Immigration it seems is always in the headlines. While UKIP and others make political waves with their opposition to European free movement, immigration is said to be one of the biggest issues of voter concern. However, the issues that make the headlines are only a tiny part of the picture. Restricting immigration is treated as an uncontroversial objective. Some air time, though less, is given to the damage done to migrants by restrictive laws and policies. Very little attention is given to the damage done to the social fabric by those same laws and policies, and to the reality that measures targeting migrants have an adverse effect on all of us.

In the last months of 2013 and the first of 2014 the Immigration Bill made its way through Parliament. Surprisingly, as immigration was a dominant political theme at that time, its provisions received minimal media attention. Provisions of the Immigration Act 2014 include:

  • All rights of appeal against immigration decisions are abolished, except where the decision is to refuse international protection or where removal would breach the Refugee Convention or the appellant’s human rights.
  • Banks and building societies are prohibited from opening accounts for individuals ‘who require leave to enter or remain in the UK but do not have it’.
  • Driving licences may not be issued to those who require leave but do not have it.
  • Charges for health care are to be levied on all migrants.
  • Landlords will be subject to penalties if they let property to individuals who ‘require leave to enter or remain in the UK but do not have it’.

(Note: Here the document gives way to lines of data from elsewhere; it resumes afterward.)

(* ===== verification/StreamCalls.v ===== *)
(** * Tool calls that stream past (harness/llm_call.py, harness/message_utils.py)

    The tool calls of a streamed answer come as deltas, each for an index: the
    first has the call's id, each may have some of its name and arguments.  Some
    servers use one index for all calls of an answer, told apart by their ids.
    A call is told to whoever listens as soon as one at a higher slot begins.

    [json_ok] says which texts [json.loads] reads; a delta comes with whether the
    text so far was found to be a gateway's error (StreamText.v). *)

From S2P Require Import Prelude.
From S2P Require Import PyStr.
From S2P Require Import RuntimeGovernance.
From stdpp Require Import gmap sorting options.
Local Open Scope Z_scope.

(** ** Names *)

(** [clean_tool_call_name]: the last name in template markup, or the name
    stripped. *)
Definition name_char (a : ascii) : bool :=
  let n := N_of_ascii a in
  ((65 <=? n) && (n <=? 90) || (97 <=? n) && (n <=? 122) || (48 <=? n) && (n <=? 57))%N || bool_decide (a ∈ ["_"; "."; "-"]%char).
Fixpoint take_name (s : string) : string := match s with String a r => if name_char a then String a (take_name r) else "" | EmptyString => "" end.
Definition name_at (s : string) : option string :=
  t ← drop_prefix "<function=" s; let n := take_name t in if String.eqb n "" then None else Some n.
Fixpoint last_name (s : string) : option string :=
  match s with String _ r => match last_name r with Some n => Some n | None => name_at s end | EmptyString => None end.
Definition clean_tool_call_name (name : string) : string := match last_name name with Some n => n | None => strip name end.
Definition renamed (name : string) : string := default name (dict_get name RENAMED_TOOLS).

The abolition of rights of appeal against immigration decisions comes after years of attrition of immigration appeal rights, and it is only this previous attrition that reduces the impact of these new measures.

gavel

Interestingly, an earlier episode of attrition of appeal rights was commented upon by Tony Blair in 1992:

“It is a novel, bizarre and misguided principle of the legal system that if the exercise of legal rights is causing administrative inconvenience, the solution is to remove the right. […] When a right of appeal is removed, what is removed is a valuable and necessary constraint on those who exercise original jurisdiction. That is true not merely of immigration officers but of anybody.”

Some effects of s.15 Immigration Act 2014 can be predicted:

  • There will be no independent remedy for an individual who has suffered due to a mistake.
  • There will be less incentive to improve Home Office decision-making.
  • Studies, work, and life plans of migrants and their families will be disrupted.
  • Employers and universities may lose employees and students.
  • Judicial review will likely proliferate.

When a student’s studies are prematurely ended or a specialist worker has to leave the country, not only they but others around them are affected. As well as the employer or university, friendships, treatment plans, agreements with landlords, voluntary work obligations, all are disrupted. Migrants do not live in isolation.

Most of us can accommodate to misfortune, but injustice is harder to live with. If our friend, our student or our colleague has not been able to put their case, what is the effect on our confidence in our own system of government? There is no right to be heard. Does this not have an impact on our belief in what are famously described as ‘British values’?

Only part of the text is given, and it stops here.